Diese Suche ist oft mit Angst und Verunsicherung verbunden. Adoptivkinder benötigen in dieser Phase die akzeptierende und verständnisvolle Begleitung ihrer Adoptiveltern. Adoptierte berichten immer wieder, dass es entlastend ist, wenn die Adoptiveltern diese Suche zulassen und unterstützen können.

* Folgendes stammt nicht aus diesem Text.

Lemma Table_Remove_spec w m k hv Q :
  TabRep (heap w) (table_ (shard w)) m -> is_uint 32 hv ->
  (forall h' t', same_but_nh (heap w) h' -> TabRep h' t' (delete (k, hv) m) ->
     Q (m !! (k, hv)) (mkWorld h' (set_table t' (shard w)) (trace w))) ->
  wp (Table_Remove k hv) Q w.
Proof.
  intros [bs R] Hh HQ. unfold Table_Remove. wstep. apply (FindPointer_spec R); [done|].
  intros i pre post [Hi Hm] _. wstep.
  apply (read_slot_spec (tr_chains _ _ _ _ R) i pre post); [done|].
  destruct post as [|l post]; cbn [head] in *.
  { wstep. rewrite <- Hm. destruct w as [h s tr]. cbn in *.
    rewrite <- (set_table_id s). apply HQ; [done|]. rewrite delete_id by done. by exists bs. }
  destruct (tr_sound _ _ _ _ R i _ l Hi) as (e & He & Hl & Hb); [set_solver|].
  destruct (tr_complete _ _ _ _ R _ _ Hm) as (_ & e' & He' & Hk & _). simplify_eq.
  destruct (Forall2_lookup_r _ _ _ _ _ (tr_chains _ _ _ _ R) Hi) as (p & Hp & Hc).
  pose proof (rep_NoDup R _ _ Hi) as Hnd. apply NoDup_app in Hnd as (_ & Hdis & _).
  wsteps. apply (write_slot_spec (tr_chains _ _ _ _ R) i pre (l :: post) _ post);
    [by destruct R|done| |set_solver|].
  { replace (pre ++ l :: post) with ((pre ++ [l]) ++ post) in Hc by (by rewrite <- app_assoc).
    apply chain_split in Hc. rewrite last_snoc in Hc. destruct Hc as (e' & ? & ?).
    by simplify_eq. }
  intros h' l' Hs Hlen Hch. wsteps. rewrite <- Hm.
  eapply (HQ h' (mkLRUHandleTable _ _ _ _)); [done|].
  destruct (concat_insert_perm bs i _ (pre ++ post) Hi) as (rest & Hp1 & Hp2).
  pose proof (tr_nodup _ _ _ _ R) as Hnd. rewrite Hp1, <- app_assoc in Hnd. cbn in Hnd.
  apply NoDup_app in Hnd as (Hn1 & Hn2 & [Hn3 Hn4]%NoDup_cons).
  exists (<[i := pre ++ post]> bs). eapply (TabRepB_rebucket _ _ (table_ (shard w))); try done.
  - by eapply lookup_lt_Some.
  - rewrite Hp2, <- app_assoc. apply NoDup_app. set_solver.
  - intros x Hx. destruct (tr_sound _ _ _ _ R i _ x Hi) as (ex & Hex & Hmx & Hbx);
      [set_solver|].
    exists ex. split_and!; [done| |done]. rewrite lookup_delete_ne; [done|].
    intros Heq. assert (x = l) by congruence. subst. set_solver.
  - intros j xs x ex Hne Hj Hx Hex Hmx. rewrite lookup_delete_ne; [done|].
    intros Heq. assert (x = l) by congruence. subst. apply Hne.
    eapply NoDup_concat_inj; [by destruct R|done..|set_solver].
  - intros k' x Hk'. apply lookup_delete_Some in Hk' as [Hne Hk'].
    destruct (tr_complete _ _ _ _ R _ _ Hk') as (Hu & ex & Hex & -> & Hx).
    split; [done|]. exists ex. split_and!; [done..|]. rewrite Hp2. rewrite Hp1 in Hx.
    assert (x <> l) by (intros ->; congruence). set_solver.
  - cbn. rewrite (tr_elems _ _ _ _ R). by eapply u32_pred_size.
Qed.
Definition balance (c : loc -> Z) (hcap lcap : double) (p : Pools) : Pools :=
  let '(low1, high1) := overflow c hcap (low p) (high p) in
  let '(bot2, low2) := overflow c lcap (bot p) low1 in
  mkPools bot2 low2 high1.

Lemma overflow_app c cap older newer :
  forall o n, overflow c cap older newer = (o, n) -> o ++ n = older ++ newer.
Proof.
  revert older. induction newer as [|x newer IH]; intros older o n; cbn [overflow].
  - intros [= <- <-]. done.
  - case_if; [|by intros [= <- <-]]. intros H. apply IH in H. by rewrite H, <- app_assoc.
Qed.

Lemma order_balance c hcap lcap p : order (balance c hcap lcap p) = order p.
Proof.
  unfold balance. destruct (overflow _ hcap _ _) as [low1 high1] eqn:E1.
  destruct (overflow _ lcap _ _) as [bot2 low2] eqn:E2. unfold order. cbn.
  apply overflow_app in E1, E2. by rewrite app_assoc, E2, <- app_assoc, E1.
Qed.

Lemma overflow_ext c c' cap older newer :
  (forall l, l ∈ newer -> c' l = c l) ->
  overflow c' cap older newer = overflow c cap older newer.
Proof.
  revert older. induction newer as [|x newer IH]; intros older Hc; [done|].
  cbn [overflow]. rewrite (sumf_ext c c' (x :: newer)) by done.
  rewrite IH by set_solver. done.
Qed.

Lemma balance_ext c c' hcap lcap p :
  (forall l, l ∈ order p -> c' l = c l) -> balance c' hcap lcap p = balance c hcap lcap p.
Proof.
  intros Hc. unfold balance, order in *.
  rewrite (overflow_ext c c' hcap) by (intros; apply Hc; set_solver).
  destruct (overflow c hcap _ _) as [low1 high1] eqn:E.
  apply overflow_app in E. rewrite (overflow_ext c c' lcap); [done|].
  intros l Hl. apply Hc. rewrite <- E. set_solver.
Qed.

(** After balancing, a pool is empty or within its capacity. *)
Lemma overflow_fits c cap older newer :
  dnonneg cap = true ->
  dgt (double_of_Z (u64 (sumf c (snd (overflow c cap older newer))))) cap = false.
Proof.
  intros Hc. revert older. induction newer as [|x newer IH]; intros older; cbn [overflow].
  - by apply dgt_zero_nonneg.
  - case_if; auto.
Qed.

(** Moving the oldest handle of a pool: only its flags and the usages change. *)
Lemma dseg_flags h x e hi lo a xs b :
  h !! x = Some e -> dseg h a xs b -> dseg (<[x := SetPool hi lo e]> h) a xs b.
Proof.
  intros He. apply dseg_frame; intros l _; view_cases; unfold nx, pv; by rewrite He.
Qed.

Lemma same_but_lru_SetPool h x e hi lo :
  h !! x = Some e -> same_but_lru h (<[x := SetPool hi lo e]> h).
Proof. intros. eapply same_but_lru_insert; [done|]. apply strip_lru_SetPool. Qed.

Lemma lr_flags_SetPool h s p x e hi lo p' :
  LruLinks h s p -> order p' = order p -> h !! x = Some e ->
  hi = bool_decide (x ∈ high p') -> lo = bool_decide (x ∈ low p') ->
  (forall l, l <> x -> (l ∈ high p' <-> l ∈ high p) /\ (l ∈ low p' <-> l ∈ low p)) ->
  forall l, l ∈ order p' -> pool_flags (<[x := SetPool hi lo e]> h) l =
    Some (bool_decide (l ∈ high p'), bool_decide (l ∈ low p')).
Proof.
  intros R Ho He -> -> Hne l Hl. rewrite pool_flags_insert.
  destruct (decide (x = l)) as [<-|Hxl].
  - by rewrite SetPool_high, SetPool_low.
  - rewrite (lr_flags _ _ _ R) by (by rewrite <- Ho). destruct (Hne l) as [H1 H2]; [done|].
    f_equal. f_equal; apply bool_decide_ext; naive_solver.
Qed.

Lemma u64_add a b : u64 (u64 a + b) = u64 (a + b).
Proof. apply wrap_add_l. Qed.

Lemma chg_Some h x e : h !! x = Some e -> chg h x = total_charge e.
Proof. unfold chg. by intros ->. Qed.

Lemma same_core_fields s s' :
  same_core s s' ->
  metadata_charge_policy_ s' = metadata_charge_policy_ s /\ capacity_ s' = capacity_ s /\
  strict_capacity_limit_ s' = strict_capacity_limit_ s /\
  high_pri_pool_ratio_ s' = high_pri_pool_ratio_ s /\
  high_pri_pool_capacity_ s' = high_pri_pool_capacity_ s /\
  low_pri_pool_ratio_ s' = low_pri_pool_ratio_ s /\
  low_pri_pool_capacity_ s' = low_pri_pool_capacity_ s /\
  table_ s' = table_ s /\ usage_ s' = usage_ s.
Proof. unfold same_core, strip_shard. intros [=]. done. Qed.

Lemma sumc_nil_double h : double_of_Z (u64 (sumc h [])) = d0.
Proof. done. Qed.

Lemma Maintain_high_spec hs : forall fuel w p Q,
  high p = hs -> LruLinks (heap w) (shard w) p ->
  dnonneg (high_pri_pool_capacity_ (shard w)) = true -> (length hs < fuel)%nat ->
  (forall h' s' low1 high1,
     overflow (chg (heap w)) (high_pri_pool_capacity_ (shard w)) (low p) (high p) =
       (low1, high1) ->
     same_but_lru (heap w) h' -> same_core (shard w) s' ->
     lru_usage_ s' = lru_usage_ (shard w) ->
     LruLinks h' s' (mkPools (bot p) low1 high1) -> Q () (mkWorld h' s' (trace w))) ->
  wp (Maintain_high fuel) Q w.
Proof.
  induction hs as [|x hs IH]; intros fuel w p Q Hh R Hc Hf HQ;
    (destruct fuel as [|fuel]; [lia|]); cbn [Maintain_high]; wsteps;
    rewrite (lr_high_usage _ _ _ R), Hh.
  - rewrite sumc_nil_double, (dgt_zero_nonneg (high_pri_pool_capacity_ (shard w))) by done. wstep.
    destruct w as [h s tr]. rewrite Hh in HQ. eapply HQ; try done.
    destruct p. cbn in Hh. by subst.
  - rewrite Hh in HQ. cbn [overflow] in HQ. change (sumc (heap w)) with (sumf (chg (heap w))).
    case_if; cycle 1.
    { wstep. destruct w as [h s tr]. eapply HQ; try done. by destruct p; cbn in *; subst. }
    pose proof (lr_seg _ _ _ R) as Hs. unfold order in Hs. rewrite app_assoc, Hh in Hs.
    destruct (dseg_border _ _ _ _ _ Hs) as [Hn _]. cbn in Hn.
    rewrite (lr_low _ _ _ R). unfold nx in Hn.
    destruct (heap w !! lst lru_ (bot p ++ low p)) as [el|] eqn:Hel; [|done]. cbn in Hn.
    assert (x ∈ order p) as Hx by (unfold order; rewrite Hh; set_solver).
    destruct (rep_heap R x) as [e He]; [set_solver|].
    wsteps. rewrite Hn. unfold hd_or. cbn [head default]. wsteps.
    set (h1 := <[x := _]> (heap w)). set (s1 := set_pool_usage _ _ _).
    pose proof (lr_nodup _ _ _ R) as [_ Hnd]%NoDup_cons. unfold order in Hnd. rewrite Hh in Hnd.
    apply NoDup_app in Hnd as (_ & Hnb & (_ & Hnl & [Hnx _]%NoDup_cons)%NoDup_app).
    set (p1 := mkPools (bot p) (low p ++ [x]) hs).
    assert (order p1 = order p) as Ho.
    { unfold order, p1. cbn. by rewrite Hh, <- app_assoc. }
    assert (same_but_lru (heap w) h1) as Hsame by (by apply (same_but_lru_SetPool _ x e)).
    assert (LruLinks h1 s1 p1) as R1.
    { split.
      - rewrite Ho. by apply dseg_flags, R.
      - rewrite Ho. by destruct R.
      - by destruct R.
      - change (Some x = Some (lst lru_ (bot p ++ low p ++ [x]))).
        by rewrite app_assoc, lst_snoc.
      - eapply lr_flags_SetPool; eauto; cbn.
        + by rewrite bool_decide_false.
        + rewrite bool_decide_true; [done|set_solver].
        + intros l Hl. rewrite Hh. set_solver.
      - change (u64 (u64 (sumc (heap w) (x :: hs)) - total_charge e) = u64 (sumc h1 hs)).
        rewrite u64_sub, (same_but_lru_sumc _ _ _ Hsame).
        rewrite sumc_cons, (chg_Some _ _ _ He). f_equal. lia.
      - change (u64 (low_pri_pool_usage_ (shard w) + total_charge e) =
                u64 (sumc h1 (low p ++ [x]))).
        rewrite (lr_low_usage _ _ _ R), u64_add, (same_but_lru_sumc _ _ _ Hsame).
        rewrite sumc_app, sumc_cons, (chg_Some _ _ _ He). f_equal. cbn. lia. }
    eapply (IH _ (mkWorld h1 s1 (trace w)) p1); cbn [heap shard trace]; try done.
    { cbn in Hf. lia. }
    intros h' s' low1 high1 Hov Hs' Hcore Hu R'. apply (HQ _ _ low1 high1); try done.
    + rewrite <- Hov. symmetry. apply overflow_ext. intros. by apply same_but_lru_chg.
    + by etransitivity.
Qed.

Adoptierten kann die oft schmerzliche Auseinandersetzung mit ihrer Lebensgeschichte nicht dadurch erspart werden, dass sie über die Tatsache ihrer Adoption nicht aufgeklärt werden. Viele Adoptierte ahnen nämlich auch ohne die entsprechenden Informationen ihrer Adoptiveltern, dass es ein Geheimnis um ihre Abstammung gibt. Spätestens bei der Ausstellung einer Abstammungsurkunde (z. B. im Zusammenhang mit einer Heirat) erfahren sie, wer ihre leiblichen Eltern sind. Wird die Tatsache der Adoption nicht von den Adoptiveltern, sondern von Dritten eröffnet, erleben Adoptierte dies als massiven Vertrauensbruch und wenden sich möglicherweise vollständig von ihren Adoptiveltern ab. Langjährige Erfahrungen zeigen, dass eine frühzeitige Aufklärung dazu beiträgt, einen offenen und ehrlichen Umgang mit der Adoptionsthematik zu ermöglichen und gleichzeitig das Vertrauen der Adoptierten in die Adoptiveltern zu stärken.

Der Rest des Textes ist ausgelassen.